The N₂ adsorption is recorded by PHS1020, and pretreatment is performed under N₂ atmosphere at 150 °C in the relative pressure of 88 kPa. The resulting N₂ adsorption–desorption isotherms are presented in Figure 6. These isotherms are identical to type IV isotherms, as defined by the International Union of Pure and Applied Chemistry, which is characteristic of mesoporous materials [62]. Based on the obtained data, the inflection position of SBA-15-DPC has slightly shifted to lower pressures, indicating that the pore size decreased after the grafting of DPC on the SBA-15 surface. Additionally, the distributions of the calculated pore from the Barrett–Joyner–Halenda (BJH) plot (inset of Figure 6) show that the diameter of DPC-SBA-15 pores is slightly smaller than that of the SBA-15 pores [63, 64]. Similarly, the specific surface area (524.36 m²∕g) and the pore volume (0.82 cm³∕g) of DPC-SBA-15 are smaller than those of SBA-15 (907.65 m²∕g and 1.44 cm³∕g). However, no significant changes are observed in the pore structure of SBA-15 when it is converted to DPC-SBA-15. This is highly advantageous for ingoing cations with regard to reaching adsorption sites (Table 2).

3.2. Statistical analysis

The analysis of variance (ANOVA) was employed to evaluate the interactions among important variables (Table 3).
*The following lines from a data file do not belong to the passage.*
(** X10. The flags of a session that can arise are sound.  When
    [isComplete] is set the board is sorted: every stack is of a single kind
    and every cat in play has all its boxes in one stack.  When [isLost] is
    set the board has no empty stack and no legal move.  The two flags are
    never set together, and neither is set while an animation runs. *)
Theorem reachable_flags_sound (s : Session) :
  reachable s →
  (isComplete s = true →
     sortedBoard (activeCats s) (stacks s)
     ∧ isLost s = false ∧ isAnimating s = false ∧ timeouts s = [])
  ∧ (isLost s = true →
       isComplete s = false ∧ isAnimating s = false ∧ timeouts s = []
       ∧ (∀ stack, stack ∈ stacks s → stack ≠ [])
       ∧ ¬ ∃ fromIdx toIdx, legalMove (stacks s) fromIdx toIdx).
Proof.
  intros Hreach.
  destruct (reachable_boardInvariant s Hreach) as (Hcount & _).
  destruct (reachable_sessionInvariant s Hreach)
    as (_ & _ & _ & _ & _ & Hcomplete & Hstuck).
  split.
  - intros Hc. destruct (reachable_idle s Hreach) as [? ?]; [by left|].
    split; [by apply (reachable_completionOf_sorted s Hreach), Hcomplete|].
    split; [|done]. destruct (isLost s); [|done].
    destruct Hstuck; congruence.
  - intros Hl. destruct (reachable_idle s Hreach) as [? ?]; [by right|].
    destruct (Hstuck Hl) as [? Hno%checkForValidMoves_false]. done.
Qed.

(** X11. When the pending timeout of a session that can arise fires, it does
    not raise; it installs the board with the top group of the source moved
    to the destination, ends the animation, sets [isComplete] exactly when
    that board is sorted and [isLost] exactly when it is not sorted, has no
    empty stack and admits no legal move. *)
Theorem timeout_evaluates_position (s : Session) :
  reachable s → timeouts s ≠ [] →
  ∃ s', step Tick s = Some s'
    ∧ timeouts s' = [] ∧ isAnimating s' = false ∧ animatingBoxes s' = []
    ∧ (∃ t, timeouts s = [t]
         ∧ movedStacks (stacks s) (t_from t) (t_to t) = Some (stacks s'))
    ∧ (isComplete s' = true ↔ sortedBoard (activeCats s') (stacks s'))
    ∧ (isLost s' = true ↔
         ¬ sortedBoard (activeCats s') (stacks s')
         ∧ (∀ stack, stack ∈ stacks s' → stack ≠ [])
         ∧ ¬ ∃ fromIdx toIdx, legalMove (stacks s') fromIdx toIdx).
Proof.
  intros Hreach Hpending.
  destruct (reachable_boardInvariant s Hreach) as (_ & Hcaptured & _).
  destruct (reachable_sessionInvariant s Hreach) as (Hlost & _ & Hts & _).
  destruct (timeouts s) as [|t rest] eqn:Ht; [done|].
  assert (rest = []) as ->.
  { destruct (reachable_timerDiscipline s Hreach) as [Hnil|(_ & _ & Hlen)];
      [congruence|].
    rewrite Ht in Hlen. by destruct rest. }
  destruct (Hcaptured t) as [Hcap Hdiff]; [by left|].
  destruct (Hts t) as (Hcats & Hfrom & Hto); [by left|].
  destruct (movedStacks_is_Some (stacks s) (t_from t) (t_to t))
    as [ns Hmoved]; [done..|].
  destruct (runTimeout_Some t (setTimeouts [] s) ns) as (s' & Hrun & _);
    [by rewrite Hcap|].
  assert (Hstep : step Tick s = Some s') by (simpl; by rewrite Ht).
  assert (Hreach' : reachable s') by (by eapply reach_step).
  destruct (reachable_boardInvariant s' Hreach') as (Hcount & _).
  pose proof (runTimeout_inv _ _ _ Hrun)
    as (ns1 & _ & _ & _ & _ & Htimeouts & Hanim & _).
  apply runTimeout_flags in Hrun
    as (ns' & Hmoved' & Hst & Hac & _ & _ & Hboxes & Hc' & b & Hb & Hl').
  rewrite Hcap, Hmoved in Hmoved'. injection Hmoved' as <-.
  simpl in *. rewrite Hlost in Hl' by done.
  exists s'. split; [done|]. split; [done|]. split; [done|].
  split; [done|]. split.
  { exists t. by rewrite Hst. }
  rewrite Hcats, <- Hac, <- Hst in Hc', Hl'. rewrite <- Hst in Hb.
  pose proof (reachable_completionOf_sorted s' Hreach') as Hsorted.
  split; [by rewrite Hc'|].
  rewrite <- checkForValidMoves_false, <- Hsorted, Hl', Hb.
  destruct (completionOf (activeCats s') (stacks s')), b; split;
    try done; try (by intros [? ?]).
Qed.

(** ** Reads that can fail *)

Lemma topMismatch_None (dst group : Stack) :
  topMismatch dst group = None ↔ dst ≠ [] ∧ group = [].
Proof.
  destruct dst, group; simpl; split; try done; by intros [? ?].
Qed.

Lemma reachable_undoMove_is_Some s : reachable s → is_Some (undoMove s).
Proof.
  intros Hreach.
  destruct (reachable_sessionInvariant s Hreach) as (_ & _ & _ & Hmoves & _).
  unfold undoMove. case_bool_decide as Hlen; simpl; [by eexists|].
  destruct (isComplete s || isAnimating s); [by eexists|].
  destruct (lookup_lt_is_Some_2 (moves s) (length (moves s) - 1))
    as [lastMove Hlast]; [lia|].
  rewrite Hlast. simpl.
  destruct (Hmoves lastMove) as [_ Hto]; [by eapply list_elem_of_lookup_2|].
  destruct (lookup_lt_is_Some_2 (stacks s) (to lastMove) Hto) as [target ->].
  simpl. by eexists.
Qed.

Lemma reachable_Tick_is_Some s : reachable s → is_Some (step Tick s).
Proof.
  intros Hreach. simpl.
  destruct (timeouts s) as [|t rest] eqn:Ht; [by eexists|].
  destruct (reachable_boardInvariant s Hreach) as (_ & Hcaptured & _).
  destruct (reachable_sessionInvariant s Hreach) as (_ & _ & Hts & _).
  destruct (Hcaptured t) as [Hcap _]; [rewrite Ht; by left|].
  destruct (Hts t) as (_ & Hfrom & Hto); [rewrite Ht; by left|].
  destruct (movedStacks_is_Some (stacks s) (t_from t) (t_to t))
    as [ns Hmoved]; [done..|].
  destruct (runTimeout_Some t (setTimeouts rest s) ns) as (s' & -> & _);
    [by rewrite Hcap|].
  by eexists.
Qed.

(** X12. In a session that can arise, Undo and the timeouts never raise, and
    a click on a stack of the board raises in exactly one situation: the
    session takes input, the selected stack is another one and is empty (the
    selection survived an undo that emptied it), and the clicked stack is
    neither empty nor over capacity; the handler then reads the cat of the
    first box of an empty group. *)
Theorem reachable_no_raise (s : Session) :
  reachable s →
  is_Some (undoMove s) ∧ is_Some (step Tick s)
  ∧ ∀ i, i < length (stacks s) →
      (handleStackClick i s = None ↔
         playing s
         ∧ ∃ fromIdx dst,
             selectedStackIndex s = Some fromIdx ∧ fromIdx ≠ i
             ∧ stacks s !! fromIdx = Some []
             ∧ stacks s !! i = Some dst
             ∧ dst ≠ [] ∧ length dst ≤ MAX_STACK_SIZE).
Proof.
  intros Hreach. split; [by apply reachable_undoMove_is_Some|]. split.
  { by apply reachable_Tick_is_Some. }
  destruct (reachable_sessionInvariant s Hreach)
    as (_ & _ & _ & _ & Hsel & _).
  intros i Hi. unfold handleStackClick, playing.
  destruct (isComplete s) eqn:Hc; simpl;
    [split; [done|by intros [(? & _) _]]|].
  destruct (isLost s) eqn:Hl; simpl;
    [split; [done|by intros [(_ & ? & _) _]]|].
  destruct (isAnimating s) eqn:Ha; simpl;
    [split; [done|by intros [(_ & _ & ?) _]]|].
  destruct (lookup_lt_is_Some_2 (stacks s) i Hi) as [dst Hdst].
  destruct (selectedStackIndex s) as [fromIdx|] eqn:Hselected.
  - case_bool_decide as Hfi.
    { split; [done|]. intros (_ & f & ? & [= <-] & ? & _). done. }
    destruct (lookup_lt_is_Some_2 (stacks s) fromIdx (Hsel _ eq_refl))
      as [src Hsrc].
    rewrite Hsrc, Hdst. simpl.
    destruct (length dst + length (getMatchingTopBoxes src) <=? MAX_STACK_SIZE)
      eqn:Hcap.
    + apply Nat.leb_le in Hcap.
      destruct (topMismatch dst (getMatchingTopBoxes src)) as [b|] eqn:Hmis.
      * split; [by destruct b|].
        intros (_ & f & dst' & [= <-] & _ & Hsrc' & Hdst' & Hne & _).
        assert (src = []) as -> by congruence.
        assert (dst' = dst) as -> by congruence.
        assert (topMismatch dst (getMatchingTopBoxes []) = None) as Hnone
          by (by apply topMismatch_None).
        congruence.
      * apply topMismatch_None in Hmis as [Hne Hg].
        apply (proj1 (getMatchingTopBoxes_nil src)) in Hg. subst src. simpl in Hcap. split; [|done]. intros _.
        split; [done|]. exists fromIdx, dst. repeat (split; [done|]). lia.
    + apply Nat.leb_gt in Hcap. split; [done|].
      intros (_ & f & dst' & [= <-] & _ & Hsrc' & Hdst' & _ & Hlen).
      assert (src = []) as -> by congruence.
      assert (dst' = dst) as -> by congruence. simpl in Hcap. lia.
  - rewrite Hdst. simpl. split; [done|]. by intros (_ & f & ? & [= ?] & _).
Qed.

(** ** The move counter *)

(** C10. In every session that can arise the move counter is the length of
    the move history, hence never negative.  Generation returns, and the
    game it starts has counter 0 and an empty history.  A click changes
    nothing of the two or adds one record and one to the counter, and the
    click that makes a legal move does the latter.  Undo never raises: when
    the history is empty, the game complete or an animation running it
    changes nothing; otherwise it removes the last record and takes exactly
    one from the counter, which is again the length of the history. *)
Theorem moveCount_tracks_history (s : Session) :
  reachable s →
  moveCount s = Z.of_nat (length (moves s))
  ∧ (0 ≤ moveCount s)%Z
  ∧ (∀ fuel cats config g s' g',
       cats ≠ [] →
       initializeGame fuel cats config s g = Returned (s', g') →
       moveCount s' = 0%Z ∧ moves s' = [])
  ∧ (∀ fuel g, ∃ s' g',
       difficultyEffect (S fuel) s g = Returned (s', g')
       ∧ moveCount s' = 0%Z ∧ moves s' = [])
  ∧ (∀ i s', handleStackClick i s = Some s' →
       (moves s' = moves s ∧ moveCount s' = moveCount s)
       ∨ ((∃ m, moves s' = moves s ++ [m])
          ∧ moveCount s' = (moveCount s + 1)%Z))
  ∧ (∀ fromIdx toIdx src dst,
       playing s → selectedStackIndex s = Some fromIdx → fromIdx ≠ toIdx →
       stacks s !! fromIdx = Some src → stacks s !! toIdx = Some dst →
       src ≠ [] → legalPlacement (getMatchingTopBoxes src) dst →
       ∃ s', handleStackClick toIdx s = Some s'
         ∧ moves s'
           = moves s ++ [mkMove fromIdx toIdx
                           (length (getMatchingTopBoxes src))]
         ∧ moveCount s' = (moveCount s + 1)%Z
         ∧ moveCount s' = Z.of_nat (length (moves s')))
  ∧ ∃ s', undoMove s = Some s'
      ∧ (moves s = [] ∨ isComplete s = true ∨ isAnimating s = true → s' = s)
      ∧ (moves s ≠ [] → isComplete s = false → isAnimating s = false →
           (∃ m, moves s = moves s' ++ [m])
           ∧ moveCount s' = (moveCount s - 1)%Z
           ∧ moveCount s' = Z.of_nat (length (moves s'))
           ∧ (0 ≤ moveCount s')%Z).
Proof.
  intros Hreach. pose proof (reachable_moveCount s Hreach) as Hinv.
  split; [done|]. split; [lia|]. split.
  { intros fuel cats config g s' g' Hcats
      [[-> _]|(newStacks & -> & _)]%initializeGame_Returned; done. }
  split.
  { intros fuel g.
    destruct (difficultyEffect_returns fuel s g)
      as (s' & g' & Hrun & cats & board & -> & _).
    by exists (startGame board (setActiveCats cats s)), g'. }
  split.
  { intros i s'
      [->|[[sel ->]|[_ (fromIdx & group & _ & _ & ->)]]]%handleStackClick_inv;
      [by left..|].
    right. simpl. split; [|done]. eauto. }
  split.
  { intros fromIdx toIdx src dst Hplaying Hsel Hdiff Hsrc Hdst Hne Hlegal.
    destruct (handleStackClick_cases s fromIdx toIdx src dst)
      as [[_ Hclick]|[Hno _]]; [done..| |done].
    eexists. split; [exact Hclick|]. simpl. split; [done|]. split; [done|].
    rewrite length_app. simpl. lia. }
  destruct (reachable_undoMove_is_Some s Hreach) as [s' Hundo].
  exists s'. split; [done|].
  apply undoMove_inv in Hundo
    as [[-> Hguard]|(Hc & Ha & lastMove & ids & Hsplit & ->)].
  - split; [done|]. intros Hmoves Hc Ha.
    destruct Hguard as [?|[?|?]]; [done|congruence..].
  - split.
    { intros [Hnil|[?|?]]; [|congruence..].
      rewrite Hnil in Hsplit. by destruct (take _ _). }
    intros _ _ _. simpl. split; [by exists lastMove|]. split; [done|].
    apply (f_equal length) in Hsplit. rewrite length_app in Hsplit.
    simpl in Hsplit. lia.
Qed.

(** ** Moves of no box *)

(** X13. With an empty stack selected (the selection survived an undo that
    emptied it), a click on another empty stack is accepted as a move of no
    box: it is counted, recorded with count 0 and animated, and its timeout
    leaves the board as it was. *)
Theorem empty_source_move (s : Session) (fromIdx toIdx : nat) :
  playing s → timeouts s = [] →
  selectedStackIndex s = Some fromIdx → fromIdx ≠ toIdx →
  stacks s !! fromIdx = Some [] → stacks s !! toIdx = Some [] →
  ∃ s1 s2,
    handleStackClick toIdx s = Some s1
    ∧ moves s1 = moves s ++ [mkMove fromIdx toIdx 0]
    ∧ moveCount s1 = (moveCount s + 1)%Z
    ∧ isAnimating s1 = true ∧ animatingBoxes s1 = []
    ∧ step Tick s1 = Some s2
    ∧ stacks s2 = stacks s ∧ moves s2 = moves s1.
Proof.
  intros (Hc & Hl & Ha) Hnil Hsel Hdiff Hsrc Hdst.
  destruct (runTimeout_Some
              (mkTimeout (stacks s) (activeCats s) fromIdx toIdx)
              (setTimeouts [] (acceptMove fromIdx toIdx [] s))
              (stacks s))
    as (s2 & Hrun & Hst & Hmv & _).
  { simpl. rewrite (movedStacks_move _ _ _ [] []) by done.
    unfold boardAfterMove. simpl. f_equal.
    rewrite (list_insert_id _ fromIdx) by done. by apply list_insert_id. }
  exists (acceptMove fromIdx toIdx [] s), s2. split.
  { unfold handleStackClick. rewrite Hc, Hl, Ha, Hsel. simpl.
    rewrite bool_decide_eq_false_2 by done. by rewrite Hsrc, Hdst. }
  repeat (split; [done|]). split; [|done].
  simpl. rewrite Hnil. exact Hrun.
Qed.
The data related to the influence of independent variables on the adsorption process were obtained from 30 runs of experiments (Table 4).

Std	Run	pH	Adsorbent dose (mg)	Initial concentration (mg/g)	Time (min)	Adsorbent (mg/g)
22	1	5.00	4.00	45.00	20.00	61
23	2	5.00	4.00	25.00	10.00	6
26	3	5.00	4.00	25.00	20.00	159
18	4	9.00	4.00	25.00	20.00	129
2	5	7.00	2.50	15.00	15.00	129
9	6	3.00	2.50	15.00	25.00	89
21	7	5.00	4.00	5.00	20.00	80
30	8	5.00	4.00	25.00	20.00	113
7	9	3.00	5.50	35.00	15.00	145
20	10	5.00	7.00	25.00	20.00	159
12	11	7.00	5.50	15.00	25.00	60
4	12	7.00	5.50	15.00	15.00	137
5	13	3.00	2.50	35.00	15.00	150
14	14	7.00	2.50	35.00	25.00	158
25	15	5.00	4.00	25.00	20.00	75
3	16	3.00	5.50	15.00	15.00	138
6	17	7.00	2.50	35.00	15.00	159
8	18	7.00	5.50	35.00	15.00	157
28	19	5.00	4.00	25.00	20.00	160
17	20	1.00	4.00	25.00	20.00	77
24	21	5.00	4.00	25.00	30.00	126
16	22	7.00	5.50	35.00	25.00	53
27	23	5.00	4.00	25.00	20.00	107
29	24	5.00	4.00	25.00	20.00	137
10	25	7.00	2.50	15.00	25.00	69
13	26	3.00	2.50	35.00	25.00	61
1	27	3.00	2.50	15.00	15.00	6
19	28	5.00	1.00	25.00	20.00	159
15	29	3.00	5.50	35.00	25.00	129
11	30	3.00	5.50	15.00	25.00	129

Optimum conditions					Adsorption capacity (mg/g)
Ion	Adsorbent dose (mg)	pH	Ion concentration (mg/L)	Contact time (min)	Q_p	Q_e
Cd(II)	4.55	5.75	25.39	21.50	162.832	160

In addition, the R² value is used to study the quality of the polynomial equation, and the statistical significance of the model is evaluated by the F-test. Small p-values (<0.0001) indicate that the model is significant and thus can be used for distinguishing statistically significant parameters. The calculated p-values smaller than 0.05 indicate that the results are predicted at a 5% confidence interval. The lack of fit (LOF) is an important parameter that is related to pure error [65, 66, 67]. In the present study, the LOF value of 1.36 for Cd indicates that the model is suitable for predicting adsorbent performance (Table 3).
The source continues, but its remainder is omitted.